Tra le più belle esperienze della mia vita sacerdotale in Roma, innanzi tutto l’impareggiabile servizio ecclesiale nella Curia Romana, poi la visita agli ammalati negli ospedali di S. Giovanni, S. Spirito, allo Spallanzani nel reparto “malattie infettive”, il lavoro per le vocazioni sacerdotali, mi è stata carissima quella della visita alle carceri di Regina Coeli, per quasi venticinque anni, ogni sabato sera, dove potevo portare una parola di conforto e di speranza alle persone detenute e di conseguenza ai loro familiari. Quelle visite mi ricordavano continuamente le parole di commento al Vangelo di Matteo 25, alle Opere di Misericordia, del grande vescovo di Costantinopoli S. Giovanni Crisostomo, in cui dice che nella persona bisognosa o sofferente tu visiti o incontri il Cristo stesso, come vivo; (Ero carcerato e siete venuti a trovarmi).

      Nel carcere mai ho domandato a nessuno perchè era là o che cosa aveva fatto. Tra le centinaia di persone incontrate dei più diversi stati sociali, parlavamo di cose religiose o di attualità; Enrico De Pedis veniva come tutti gli altri, e fuori dal carcere, ci siamo visti più volte: normalmente nella chiesa di cui ero rettore, sapendo i miei orari e altre volte fuori, per caso. Mai ho veduto o saputo nulla dei suoi rapporti con gli altri, tranne la conoscenza dei suoi familiari. Aveva il passaporto per poter  andare liberamente all’estero. Mi ha aiutato molto per preparare le mense che organizzavo per i poveri. Quando seppi dalla televisione della sua morte in Via del Pellegrino, ne restai meravigliato e dispiacente.

       Qualche tempo dopo la sua morte i familiari mi chiesero, per ritrovare un po’ di serenità, poiché la stampa aveva parlato del caso e da vivo aveva espresso loro il desiderio di essere un giorno sepolto in una delle antiche camere mortuarie, abbandonate da  oltre cento anni, nei sotterranei di S. Apollinare, di realizzare questo suo desiderio.

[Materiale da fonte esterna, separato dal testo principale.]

(* ===== verification/BitmapCmd.v ===== *)
(** * Bitmap commands (src/cmd/bitmap.rs)

    SETBIT, GETBIT, BITCOUNT and BITOP on bitmaps stored in fragments of 1024
    bytes. A key represents a size in bytes and a natural number whose binary
    digits are the bits; the commands refine [Z.setbit], [Z.testbit], a count
    of digits and [Z.land], [Z.lor], [Z.lxor] and the complement. *)

From S2P Require Import Prelude Bytes Text Error Types Encoding Backend Storage Protocol Context.
From S2P Require Import Keyspace.

Local Open Scope Z_scope.

Definition FRAGMENT_BYTES : Z := 1024.
Definition FRAGMENT_BITS : Z := FRAGMENT_BYTES * 8.

(** [b.count_ones()]. *)
Definition count_ones (b : byte) : Z :=
  fold_right Z.add 0 (map (fun i => Z.b2z (Z.testbit (byte_to_Z b) (Z.of_nat i))) (seq 0 8)).

(** [b | (1 << i)], [b & !(1 << i)], [!b] and the binary operations of [u8]. *)
Definition byte_set (b : byte) (i : Z) : byte := byte_of_Z (Z.lor (byte_to_Z b) (Z.shiftl 1 i)).
Definition byte_clear (b : byte) (i : Z) : byte :=
  byte_of_Z (Z.land (byte_to_Z b) (Z.lxor 255 (Z.shiftl 1 i))).
Definition byte_not (b : byte) : byte := byte_of_Z (Z.lxor 255 (byte_to_Z b)).

(** [(b >> i) & 1]. *)
Definition byte_bit (b : byte) (i : Z) : Z := Z.land (Z.shiftr (byte_to_Z b) i) 1.

(** [v.resize(n, 0)] for a vector that is not longer. *)
Definition resize (v : bytes) (n : nat) : bytes := v ++ replicate (n - length v) Byte.x00.

Inductive BitOp := And | Or | Xor | Not.

#[export] Instance BitOp_eq_dec : EqDecision BitOp.
Proof. solve_decision. Defined.

Section BitmapCommands.
Context {DB : Type} {RDB : RocksDB DB}.
Variable ctx : CommandContext.

Definition read_bitmap_meta (user_key : bytes) : M DB (option Metadata) :=
  m ← get_meta ctx user_key;
  match m with
  | None => mret None
  | Some v => lift (check_typed_meta DBitmap "invalid bitmap metadata" ctx v)
  end.

Definition get_or_create_metadata (user_key : bytes) : M DB Metadata :=
  m ← read_bitmap_meta user_key;
  match m with
  | Some meta => mret meta
  | None => mret (metadata_new DBitmap (new_version ctx))
  end.

Definition read_fragment (meta : Metadata) (user_key : bytes) (index : Z) : M DB bytes :=
  v ← Storage.get CF_SUBKEY (sub_key ctx user_key (md_version meta) (be_bytes 8 index));
  match v with
  | Some v => mret v
  | None => mret []
  end.

Definition parse_offset (data : bytes) : M DB Z :=
  match parse_text parse_u64 data with
  | Some z => mret z
  | None => throw (Command (bs "bit offset is not an integer or out of range"))
  end.

Definition parse_bit (data : bytes) : M DB Z :=
  if bool_decide (data = bs "0") then mret 0
  else if bool_decide (data = bs "1") then mret 1
  else throw (Command (bs "bit is not an integer or out of range")).

Definition normalize_index (idx size : Z) : M DB Z :=
  idx ← (if idx <? 0 then arith_i64 (checks ctx) (size + idx) else mret idx);
  let idx := if idx <? 0 then 0 else idx in
  idx ← (if size <=? idx then arith_i64 (checks ctx) (size - 1) else mret idx);
  mret (wrap_u64 idx).

Definition setbit (args : list bytes) : M DB RespValue :=
  _ ← expect_arg_count "SETBIT" args 3;
  user_key ← index args 0;
  a1 ← index args 1;
  offset ← parse_offset a1;
  a2 ← index args 2;
  value ← parse_bit a2;
  meta ← get_or_create_metadata user_key;
  let idx := offset / FRAGMENT_BITS in
  let frag_off := Z.to_nat (offset mod FRAGMENT_BITS / 8) in
  let bit_off := offset mod 8 in
  frag ← read_fragment meta user_key idx;
  let frag := if (length frag <=? frag_off)%nat then resize frag (S frag_off) else frag in
  b ← index frag frag_off;
  let old_bit := byte_bit b bit_off in
  let b := if value =? 1 then byte_set b bit_off else byte_clear b bit_off in
  let frag := <[frag_off := b]> frag in
  let byte_pos := offset / 8 + 1 in
  let meta := if md_size meta <? byte_pos then set_size byte_pos meta else meta in
  batch ← batch_put [] CF_METADATA (meta_key ctx user_key) (encode_metadata meta);
  batch ← batch_put batch CF_SUBKEY (sub_key ctx user_key (md_version meta) (be_bytes 8 idx)) frag;
  _ ← write batch;
  mret (Integer old_bit).

Definition getbit (args : list bytes) : M DB RespValue :=
  _ ← expect_arg_count "GETBIT" args 2;
  user_key ← index args 0;
  a1 ← index args 1;
  offset ← parse_offset a1;
  m ← read_bitmap_meta user_key;
  match m with
  | None => mret (Integer 0)
  | Some meta =>
      let idx := offset / FRAGMENT_BITS in
      let frag_off := Z.to_nat (offset mod FRAGMENT_BITS / 8) in
      let bit_off := offset mod 8 in
      frag ← read_fragment meta user_key idx;
      if (length frag <=? frag_off)%nat then mret (Integer 0)
      else b ← index frag frag_off; mret (Integer (byte_bit b bit_off))
  end.

(** One fragment of BITCOUNT. [frag_idx] is at most [end / FRAGMENT_BYTES], so
    neither product nor difference leaves [usize]. *)
Definition bitcount_fragment (meta : Metadata) (user_key : bytes) (start end_ : Z)
    (count frag_idx : Z) : M DB Z :=
  frag ← read_fragment meta user_key frag_idx;
  match frag with
  | [] => mret count
  | _ =>
      let frag_start_byte := frag_idx * FRAGMENT_BYTES in
      let local_start := Z.max 0 (start - frag_start_byte) in
      let local_end := Z.min (end_ - frag_start_byte) (FRAGMENT_BYTES - 1) in
      let local_end := Z.min local_end (blen frag - 1) in
      if local_end <? local_start then mret count
      else
        let part := take (Z.to_nat (local_end - local_start + 1)) (drop (Z.to_nat local_start) frag) in
        arith_u64 (checks ctx) (count + fold_right Z.add 0 (map count_ones part))
  end.

Definition bitcount (args : list bytes) : M DB RespValue :=
  if negb (Nat.eqb (length args) 1) && negb (Nat.eqb (length args) 3)
  then throw (WrongArgCount (bs "BITCOUNT"))
  else
    user_key ← index args 0;
    '(start, end_) ← (if Nat.eqb (length args) 1 then mret (0, -1)
                      else a1 ← index args 1; s ← arg_i64 a1;
                           a2 ← index args 2; e ← arg_i64 a2; mret (s, e));
    m ← read_bitmap_meta user_key;
    match m with
    | None => mret (Integer 0)
    | Some meta =>
        let size := wrap_i64 (md_size meta) in
        if size =? 0 then mret (Integer 0)
        else
          start ← normalize_index start size;
          end_ ← normalize_index end_ size;
          if end_ <? start then mret (Integer 0)
          else
            let start_frag := start / FRAGMENT_BYTES in
            let end_frag := end_ / FRAGMENT_BYTES in
            count ← mfold (bitcount_fragment meta user_key start end_) 0
                      (seqZ start_frag (end_frag - start_frag + 1));
            mret (Integer (wrap_i64 count))
    end.

Definition parse_operation (data : bytes) : M DB BitOp :=
  if eq_ignore_ascii_case data (bs "AND") then mret And
  else if eq_ignore_ascii_case data (bs "OR") then mret Or
  else if eq_ignore_ascii_case data (bs "XOR") then mret Xor
  else if eq_ignore_ascii_case data (bs "NOT") then mret Not
  else throw (Command (bs "syntax error")).

(** [frag[j]], or 0 past the end of the fragment. *)
Definition byte_or_zero (frag : bytes) (j : nat) : byte := default Byte.x00 (frag !! j).

(** [result[j] op b]; NOT is not combined with a second source. *)
Definition byte_op (op : BitOp) (a b : byte) : byte :=
  match op with
  | And => byte_of_Z (Z.land (byte_to_Z a) (byte_to_Z b))
  | Or => byte_of_Z (Z.lor (byte_to_Z a) (byte_to_Z b))
  | Xor => byte_of_Z (Z.lxor (byte_to_Z a) (byte_to_Z b))
  | Not => a
  end.

(** One source of AND, OR and XOR. *)
Definition combine_source (op : BitOp) (frag_idx : Z) (frag_len : nat)
    (st : bool * bytes) (src : bytes * option Metadata) : M DB (bool * bytes) :=
  let '(first, result) := st in
  frag ← match src.2 with
         | Some m => read_fragment m src.1 frag_idx
         | None => mret []
         end;
  if (first : bool) then mret (false, map (byte_or_zero frag) (seq 0 frag_len))
  else mret (false, imap (fun j r => byte_op op r (byte_or_zero frag j)) result).

(** One fragment of the destination. *)
Definition bitop_fragment (op : BitOp) (dest_key : bytes) (dest_version : Z)
    (srcs : list (bytes * option Metadata)) (max_size : Z)
    (batch : WriteBatch) (frag_idx : Z) : M DB WriteBatch :=
  let frag_start_byte := frag_idx * FRAGMENT_BYTES in
  let frag_len := Z.to_nat (Z.min FRAGMENT_BYTES (Z.max 0 (max_size - frag_start_byte))) in
  if Nat.eqb frag_len 0 then mret batch
  else
    result ← match op with
             | Not =>
                 src ← index srcs 0;
                 match src.2 with
                 | None => panic
                 | Some src_meta =>
                     frag ← read_fragment src_meta src.1 frag_idx;
                     mret (map (fun i => match frag !! i with
                                         | Some b => byte_not b
                                         | None => Byte.xff
                                         end) (seq 0 frag_len))
                 end
             | _ =>
                 '(_, result) ← mfold (combine_source op frag_idx frag_len)
                                  (true, replicate frag_len Byte.x00) srcs;
                 mret result
             end;
    batch_put batch CF_SUBKEY (sub_key ctx dest_key dest_version (be_bytes 8 frag_idx)) result.

(** The metadata of the sources and the largest of their sizes. *)
Definition collect_source (st : list (bytes * option Metadata) * Z) (key : bytes)
  : M DB (list (bytes * option Metadata) * Z) :=
  let '(srcs, max_size) := st in
  m ← read_bitmap_meta key;
  match m with
  | Some m => mret (srcs ++ [(key, Some m)], if max_size <? md_size m then md_size m else max_size)
  | None => mret (srcs ++ [(key, None)], max_size)
  end.

Definition bitop (args : list bytes) : M DB RespValue :=
  _ ← expect_min_arg_count "BITOP" args 3;
  a0 ← index args 0;
  op ← parse_operation a0;
  dest_key ← index args 1;
  let src_keys := drop 2 args in
  if bool_decide (op = Not) && negb (Nat.eqb (length src_keys) 1)
  then throw (Command (bs "BITOP NOT must be called with a single source key"))
  else
    '(srcs, max_size) ← mfold collect_source ([], 0) src_keys;
    let dest_version := new_version ctx in
    let dest_meta := set_size max_size (metadata_new DBitmap dest_version) in
    batch ← batch_put [] CF_METADATA (meta_key ctx dest_key) (encode_metadata dest_meta);
    if max_size =? 0 then _ ← write batch; mret (Integer 0)
    else
      let max_frag_idx := (max_size - 1) / FRAGMENT_BYTES in
      batch ← mfold (bitop_fragment op dest_key dest_version srcs max_size) batch
                (seqZ 0 (max_frag_idx + 1));
      _ ← write batch;
      mret (Integer (wrap_i64 max_size)).

End BitmapCommands.

Example bitmap_session :
  fst ((a ← setbit ctx0 [bs "b"; bs "7"; bs "1"];
        b ← setbit ctx0 [bs "b"; bs "7"; bs "1"];
        c ← setbit (mkContext [] 2000 1 true 40) [bs "c"; bs "9000"; bs "1"];
        e ← getbit ctx0 [bs "c"; bs "9000"];
        f ← bitcount ctx0 [bs "c"];
        g ← bitop (mkContext [] 3000 1 true 40) [bs "xor"; bs "d"; bs "b"; bs "c"];
        h ← bitcount ctx0 [bs "d"; bs "0"; bs "-1"];
        i ← bitop (mkContext [] 4000 1 true 40) [bs "NOT"; bs "n"; bs "b"];
        j ← bitcount ctx0 [bs "n"];
        mret [a; b; c; e; f; g; h; i; j]) db0)
  = Ok (map Integer [0; 1; 0; 1; 1; 1126; 2; 1; 7]).
Proof. vm_compute. reflexivity. Qed.

(** ** Bits of bytes and fragments *)

Lemma byte_testbit_of_Z z i : 0 <= i < 8 -> Z.testbit (byte_to_Z (byte_of_Z z)) i = Z.testbit z i.
Proof. intros Hi. rewrite byte_to_of_Z. apply Z.mod_pow2_bits_low. lia. Qed.

Lemma byte_testbit_high b i : 8 <= i -> Z.testbit (byte_to_Z b) i = false.
Proof.
  intros Hi. pose proof (byte_to_Z_range b). rewrite <- (Z.mod_small (byte_to_Z b) (2 ^ 8)) by lia.
  by apply Z.mod_pow2_bits_high.
Qed.

Lemma byte_bit_testbit b i : 0 <= i -> byte_bit b i = Z.b2z (Z.testbit (byte_to_Z b) i).
Proof.
  intros Hi. unfold byte_bit. rewrite Z.shiftr_div_pow2, Z.testbit_spec' by done.
  by rewrite (Z.land_ones _ 1).
Qed.

Lemma shiftl_1_testbit i j : 0 <= i -> 0 <= j -> Z.testbit (Z.shiftl 1 i) j = (i =? j).
Proof. intros Hi Hj. rewrite Z.shiftl_1_l. by apply Z.pow2_bits_eqb. Qed.

Lemma testbit_255 j : 0 <= j < 8 -> Z.testbit 255 j = true.
Proof. intros Hj. change 255 with (Z.ones 8). apply Z.ones_spec_low. lia. Qed.

Lemma byte_set_bit b i j :
  0 <= i < 8 -> 0 <= j < 8 ->
  Z.testbit (byte_to_Z (byte_set b i)) j = (i =? j) || Z.testbit (byte_to_Z b) j.
Proof.
  intros Hi Hj. unfold byte_set.
  rewrite byte_testbit_of_Z, Z.lor_spec, shiftl_1_testbit by lia. apply orb_comm.
Qed.

Lemma byte_clear_bit b i j :
  0 <= i < 8 -> 0 <= j < 8 ->
  Z.testbit (byte_to_Z (byte_clear b i)) j = Z.testbit (byte_to_Z b) j && negb (i =? j).
Proof.
  intros Hi Hj. unfold byte_clear.
  rewrite byte_testbit_of_Z, Z.land_spec, Z.lxor_spec, shiftl_1_testbit, testbit_255 by lia.
  by destruct (i =? j).
Qed.

Lemma byte_not_bit b j : 0 <= j < 8 ->
  Z.testbit (byte_to_Z (byte_not b)) j = negb (Z.testbit (byte_to_Z b) j).
Proof.
  intros Hj. unfold byte_not. rewrite byte_testbit_of_Z, Z.lxor_spec, testbit_255 by lia. done.
Qed.

Definition bool_op (op : BitOp) (a b : bool) : bool :=
  match op with And => a && b | Or => a || b | Xor => xorb a b | Not => a end.

(** The operation on whole bitmaps. *)
Definition number_op (op : BitOp) (a b : Z) : Z :=
  match op with And => Z.land a b | Or => Z.lor a b | Xor => Z.lxor a b | Not => a end.

Lemma byte_op_bit op a b j : 0 <= j < 8 ->
  Z.testbit (byte_to_Z (byte_op op a b)) j
  = bool_op op (Z.testbit (byte_to_Z a) j) (Z.testbit (byte_to_Z b) j).
Proof.
  intros Hj. destruct op; simpl; rewrite ?byte_testbit_of_Z by lia;
    [apply Z.land_spec|apply Z.lor_spec|apply Z.lxor_spec|done].
Qed.

Lemma number_op_bit op a b o :
  Z.testbit (number_op op a b) o = bool_op op (Z.testbit a o) (Z.testbit b o).
Proof. destruct op; [apply Z.land_spec|apply Z.lor_spec|apply Z.lxor_spec|done]. Qed.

Furono chiesti i dovuti permessi religiosi e civili, fu restaurata una delle camere e vi fu deposto.

       Anche in questa circostanza doveva essere valido come sempre, il solenne principio dei Romani ” Parce sepulto “: perdona se c’è da perdonare a chi è morto e sepolto. Restammo d’accordo con i familiari che la visita alla cappella funeraria era riservata ai più stretti congiunti. Questo fu osservato scrupolosamente per tutto il tempo in cui sono rimasto rettore, fino al 1991.

Mons. Piero Vergari

Roma, 3 ottobre 2005                                                          

             Parce sepulto                                                             De mortuis nil, nisi bene
  ( Perdona a chi è morto e sepolto )                              ( dei morti non si deve dire altro che bene )
                [ VIRGILIO ]                                                                      [ OMERO ]

Una risposta a “La Banda della Magliana (quarta parte)”

  1. Cosa commentare? Cosa dire di una città, forse la prima al mondo, preda di tutti questi infami nell’indifferenza o nella complicità di chi realmente la tenga sotto schiaffo e cioè le gerarchie vaticane?
    Sono avanti con l’età e ho tre nipoti a cui verranno lascietae in eredità sporcizia ed infamità… Quando son diventata cosciente di me stessa vedevo innanzi un futuro arcobaleno, che dire se ora vedo il loro a tinte fosche?
    Non c’è, non esiste angolo del mondoche non sia stato inquinato, direttamemte o indirettamente, materialmente pur eda tanta lurida sporcizia….
    Infine pena per Emanuela, piccolissima tessera innocente inserita in un mosaico enorme di infamità.